Workflow with input parameters

The main function accepts more input arguments. The function signature will be automatically interpreted by magicgui and converted into a dialog.

Following workflow is a completely redundant function as it does no more than the open_image method, but it shows how to define a workflow with input parameters.

from pathlib import Path
from cylindra.widgets import CylindraMainWidget

def main(
    ui: "CylindraMainWidget",
    path: Path,
    tilt_range: tuple[float, float] = (-60, 60),
):
    ui.open_image(path, tilt_range=tilt_range)

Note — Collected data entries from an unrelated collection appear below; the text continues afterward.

(** * Maze generator and solver: a shallow embedding of [maze.cc]

    The [Maze] class of [maze.cc] is modelled as a record with one field per
    data member; each member function becomes a function on that record.
    C++ [int] values are integers of [Z].  An expression whose behaviour the
    C++ standard leaves undefined (indexing a [std::vector] outside its
    bounds) and a loop that does not finish within its fuel both evaluate to
    [None]; the theorems show that neither occurs on the states the program
    can reach. *)

From Stdlib Require Import ZArith List Bool Lia Permutation.
From stdpp Require Import base option list numbers strings gmap.

Open Scope Z_scope.

(** ** Constants and plain data *)

Definition MAZE_WIDTH : Z := 21.
Definition MAZE_HEIGHT : Z := 21.

Inductive CellType := WALL | PATH | PLAYER | TARGET.

Record Cell := mkCell {
  cell_x : Z;
  cell_y : Z;
  type : CellType;
  visited : bool
}.

Record Vector2i := V2 { vx : Z; vy : Z }.

#[global] Instance CellType_eq_dec : EqDecision CellType.
Proof. solve_decision. Defined.

#[global] Instance Vector2i_eq_dec : EqDecision Vector2i.
Proof. solve_decision. Defined.

(** [Vector2i::operator==] *)
Definition Vector2i_eqb (a b : Vector2i) : bool :=
  (vx a =? vx b) && (vy a =? vy b).

Definition CellType_eqb (a b : CellType) : bool :=
  match a, b with
  | WALL, WALL | PATH, PATH | PLAYER, PLAYER | TARGET, TARGET => true
  | _, _ => false
  end.

(** Range of the C++ type [int].  Additions that involve a value coming from
    outside the grid ([dx], [dy], the animation index) are written with the
    two's-complement wrap-around of the 32-bit targets of the program;
    coordinate arithmetic inside the 21x21 grid cannot leave the range and is
    written with the operations of [Z]. *)
Definition INT_MIN : Z := - 2 ^ 31.
Definition INT_MAX : Z := 2 ^ 31 - 1.

Definition is_int (z : Z) : Prop := INT_MIN ≤ z ≤ INT_MAX.

Definition wrap_int (z : Z) : Z := (z + 2 ^ 31) mod 2 ^ 32 - 2 ^ 31.

Definition int_add (a b : Z) : Z := wrap_int (a + b).

(** Conversion of an [int] to [size_t], as in the comparison of
    [autoMoveStep]: reduction modulo [2^64]. *)
Definition SIZE_MOD : Z := 2 ^ 64.
Definition to_size_t (z : Z) : Z := z mod SIZE_MOD.

(** ** The grid: [std::vector<std::vector<Cell>>] *)

Abbreviation Grid := (list (list Cell)).

(** [cells[y][x]] as an rvalue.  A negative index becomes a huge [size_t];
    every index outside the vector is undefined behaviour. *)
Definition cellAt (cells : Grid) (x y : Z) : option Cell :=
  if (0 <=? x) && (0 <=? y) then
    row ← cells !! Z.to_nat y; row !! Z.to_nat x
  else None.

(** [cells[y][x] = f(cells[y][x])] *)
Definition updCell (f : Cell → Cell) (cells : Grid) (x y : Z) : option Grid :=
  if (0 <=? x) && (0 <=? y) then
    row ← cells !! Z.to_nat y;
    c ← row !! Z.to_nat x;
    Some (<[Z.to_nat y := <[Z.to_nat x := f c]> row]> cells)
  else None.

Definition withType (t : CellType) (c : Cell) : Cell :=
  mkCell (cell_x c) (cell_y c) t (visited c).

Definition withVisited (b : bool) (c : Cell) : Cell :=
  mkCell (cell_x c) (cell_y c) (type c) b.
(** ** The parameters that reach OpenCV and Tesseract *)

(** X23. Which preprocessing parameters reach OpenCV (the function is the
    same in both services).  Otsu thresholding ignores the block size, the C
    value and the simple threshold; the adaptive methods ignore the simple
    threshold; every other method name ignores the block size and the C
    value.  So the block size and C value that the deterministic engine's
    presets store are dead wherever the preset selects Otsu or Simple: at
    accuracy maximum the pipeline depends on the speed only through the blur
    kernel, and at speed fast it is the same simple threshold at 127 for the
    accuracies low, medium and high. *)
Theorem dead_preset_values (E : Env) (image : ndarray E)
    blur_kernel threshold_method block_size c_value simple_thresh_value
    block_size' c_value' simple_thresh_value' :
  TrOCRService.preprocess_image blur_kernel threshold_method block_size
    c_value simple_thresh_value
  = TesseractService.preprocess_image blur_kernel threshold_method block_size
      c_value simple_thresh_value
  /\ TesseractService.preprocess_image blur_kernel "Otsu" block_size c_value
       simple_thresh_value
     = TesseractService.preprocess_image blur_kernel "Otsu" block_size'
         c_value' simple_thresh_value'
  /\ (adaptive threshold_method ->
      TesseractService.preprocess_image blur_kernel threshold_method
        block_size c_value simple_thresh_value
      = TesseractService.preprocess_image blur_kernel threshold_method
          block_size c_value simple_thresh_value')
  /\ (unnamed threshold_method ->
      TesseractService.preprocess_image blur_kernel threshold_method
        block_size c_value simple_thresh_value
      = TesseractService.preprocess_image blur_kernel threshold_method
          block_size' c_value' simple_thresh_value)
  /\ (forall s,
        TesseractService.pil_image E image true blur_kernel threshold_method
          block_size c_value
          (TesseractService._get_preprocessing_settings (speed_key s)
             "maximum")
        = (processed_image ←
             run_cv E
               (TesseractService.preprocess_image (blur (policy_table s))
                  "Otsu" block_size' c_value' simple_thresh_value') image;
           lift (Image_fromarray E processed_image)))
  /\ (forall a, a <> AccMaximum ->
        TesseractService.pil_image E image true blur_kernel threshold_method
          block_size c_value
          (TesseractService._get_preprocessing_settings "fast"
             (accuracy_key a))
        = (processed_image ←
             run_cv E
               (Threshold
                  (GaussianBlur (CvtColor Input COLOR_BGR2GRAY) (3, 3) 0)
                  127 255 THRESH_BINARY) image;
           lift (Image_fromarray E processed_image))).
Proof.
  split; [reflexivity|]. split; [reflexivity|].
  split; [intros [-> | ->]; reflexivity|].
  split.
  { intros (Hg & Hm & Ho). apply String.eqb_neq in Hg, Hm, Ho.
    unfold TesseractService.preprocess_image. rewrite Hg, Hm, Ho.
    reflexivity. }
  split.
  - intros s. destruct s; reflexivity.
  - intros a Ha. destruct a; [reflexivity | reflexivity | reflexivity|].
    contradiction Ha. reflexivity.
Qed.
(** * reconPoint: scan lifecycle service and webhook manager

    A shallow embedding of [web/services/scan_service.py] and
    [web/reconPoint/webhook_manager.py], followed by the properties of the
    scan lifecycle, progress computation, webhook delivery, signing and
    subscription registry that are stated about them.  The validation
    helpers of [web/services/base_service.py] and the actions of
    [web/api/viewsets] that call the scan service are embedded as well.

    Conventions.
    - A Python [str] is a [string] holding one [ascii] per character, so the
      characters range over code points 0..255; [.encode('utf-8')] is
      [Py.encode_utf8], which is exact on that range.  Where the characters
      beyond that range matter (what [verify_signature] raises), a [str] is
      the list of its code points ([Unicode]).
    - A Python [int] is a [Z].  [None] is [None] of an [option].  A Python
      [float] is the exact value of a binary64 number, and each operation
      rounds to the nearest one.
    - [timezone.now()] and [datetime.utcnow()] are read from an explicit
      argument.
    - A function that raises returns [inl e]; the database part of the state
      is then the one before the call ([transaction.atomic]). *)

From Stdlib Require Import ZArith QArith Qround Qpower SpecFloat Lia Lqa Ascii String OrdersEx.
From stdpp Require Import gmap strings list fin_maps pretty sorting.

#[local] Open Scope string_scope.
#[local] Open Scope list_scope.
#[local] Open Scope Z_scope.

(** ** Python built-ins used by the two files *)

Module Py.

(** Truthiness of an optional string: [None] and [''] are falsy. *)
Definition truthy_str (s : option string) : bool :=
  match s with
  | None | Some EmptyString => false
  | Some _ => true
  end.

(** [s[:n]] for [0 <= n]. *)
Fixpoint str_take (n : nat) (s : string) : string :=
  match n, s with
  | S n', String c s' => String c (str_take n' s')
  | _, _ => EmptyString
  end.

(** [s[n:]] for [0 <= n]. *)
Fixpoint str_drop (n : nat) (s : string) : string :=
  match n, s with
  | S n', String _ s' => str_drop n' s'
  | _, _ => s
  end.

(** [s.startswith(p)]. *)
Fixpoint startswith (p s : string) : bool :=
  match p, s with
  | EmptyString, _ => true
  | String a p', String b s' => if decide (a = b) then startswith p' s' else false
  | String _ _, EmptyString => false
  end.

(** [x in l] for a list of integers. *)
Definition in_ints (x : Z) (l : list Z) : bool := bool_decide (x ∈ l).

(** [range(n)]. *)
Definition range (n : Z) : list Z := seqZ 0 n.

Definition code (c : ascii) : Z := Z.of_N (N_of_ascii c).
Lemma slice_pages rs (limit : Z) (n : nat) :
  1 <= limit ->
  concat (map (fun p => Backend.slice rs (Z.of_nat p) limit) (seq 1 n))
  = take (n * Z.to_nat limit) rs.
Proof.
  intros Hl. induction n as [|n IH]; [done|].
  rewrite seq_S, map_app, concat_app, IH. simpl.
  rewrite app_nil_r, slice_unfold by done.
  rewrite take_take_drop. f_equal. lia.
Qed.

Lemma slice_pages_all rs (limit : Z) (n : nat) :
  1 <= limit -> (length rs <= n * Z.to_nat limit)%nat ->
  concat (map (fun p => Backend.slice rs (Z.of_nat p) limit) (seq 1 n)) = rs.
Proof. intros Hl Hn. rewrite slice_pages by done. by apply take_ge. Qed.

Lemma slice_past_the_end rs (page limit : Z) :
  (length rs <= Z.to_nat ((page - 1) * limit))%nat ->
  Backend.slice rs page limit = [].
Proof. intros H. unfold Backend.slice. rewrite drop_ge by done. apply take_nil. Qed.

End Slicer.

(** ** One run of [handleSearch] *)

Lemma handleSearch_call_blank s page :
  blank (query s) = true -> handleSearch_call s page = None.
Proof. intros H. unfold handleSearch_call. by rewrite not_trim_blank, H. Qed.

Lemma handleSearch_call_nonblank s page :
  blank (query s) = false ->
  handleSearch_call s page
  = Some (setLoading true s,
          {| call_query := query s;
             call_filters := searchFilters (filters s) page |}).
Proof. intros H. unfold handleSearch_call. by rewrite not_trim_blank, H. Qed.

Lemma hasMoreResults_resume page searchResults s :
  hasMoreResults (handleSearch_resume page (inr searchResults) s)
  = (Z.of_nat (length searchResults) =? 10).
Proof. reflexivity. Qed.

(** C2: when a search with limit 10 completes, the has-more flag is true
    exactly when the page came back with 10 items; a page of fewer than 10
    items clears the flag and disables the Next button. *)
Theorem hasMoreResults_iff_full_page
    (api : ApiCall -> ApiError + list PYQSearchResult.t)
    (s : PageState) (page : Z) (searchResults : list PYQSearchResult.t) :
  blank (query s) = false ->
  api {| call_query := query s;
         call_filters := searchFilters (filters s) page |} = inr searchResults ->
  let s' := (handleSearch api s page).1.1 in
  Forall (fun c => get (request_body c) "limit" = VNum (JNum 10))
    (handleSearch api s page).1.2
  /\ (hasMoreResults s' = true <-> length searchResults = 10%nat)
  /\ ((length searchResults < 10)%nat ->
      hasMoreResults s' = false /\ next_disabled s' = true
      /\ forall m, ui m = s' -> step m ClickNext = None).
Proof.
  intros Hq Hapi. unfold handleSearch.
  rewrite (handleSearch_call_nonblank _ _ Hq), Hapi. cbn [fst snd].
  split; [|split].
  - constructor; [|constructor]. by rewrite request_body_unfold.
  - rewrite hasMoreResults_resume. rewrite Z.eqb_eq. lia.
  - intros Hlt.
    assert (next_disabled (handleSearch_resume page (inr searchResults)
                             (setLoading true s)) = true) as Hnext.
    { unfold next_disabled. rewrite hasMoreResults_resume.
      assert ((Z.of_nat (length searchResults) =? 10) = false) as ->
        by (apply Z.eqb_neq; lia).
      done. }
    split; [|split; [done|]].
    + rewrite hasMoreResults_resume. apply Z.eqb_neq. lia.
    + intros m Hm. cbn [step]. rewrite Hm, Hnext. by rewrite andb_false_r.
Qed.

The resulting dialog will be like this.

Workflow with args

The path argument, which is annotated with Path type, will be converted into a file input box. The tilt_range argument, which is annotated with tuple[float, float] type, will be converted into two float input boxes.

Run Workflows

API: run_workflow

Defined workflows show up in the bottom of the Others > Workflows menu. You can also open the workflow editor, choose a workflow and click the "Run" button. If the workflow does not have any input arguments, it will be run immediately. If it has, a new dialog will be opened to ask for the input arguments.

Note

The defined workflows can also be found in the command palette (Ctrl+P) labeled as the file name.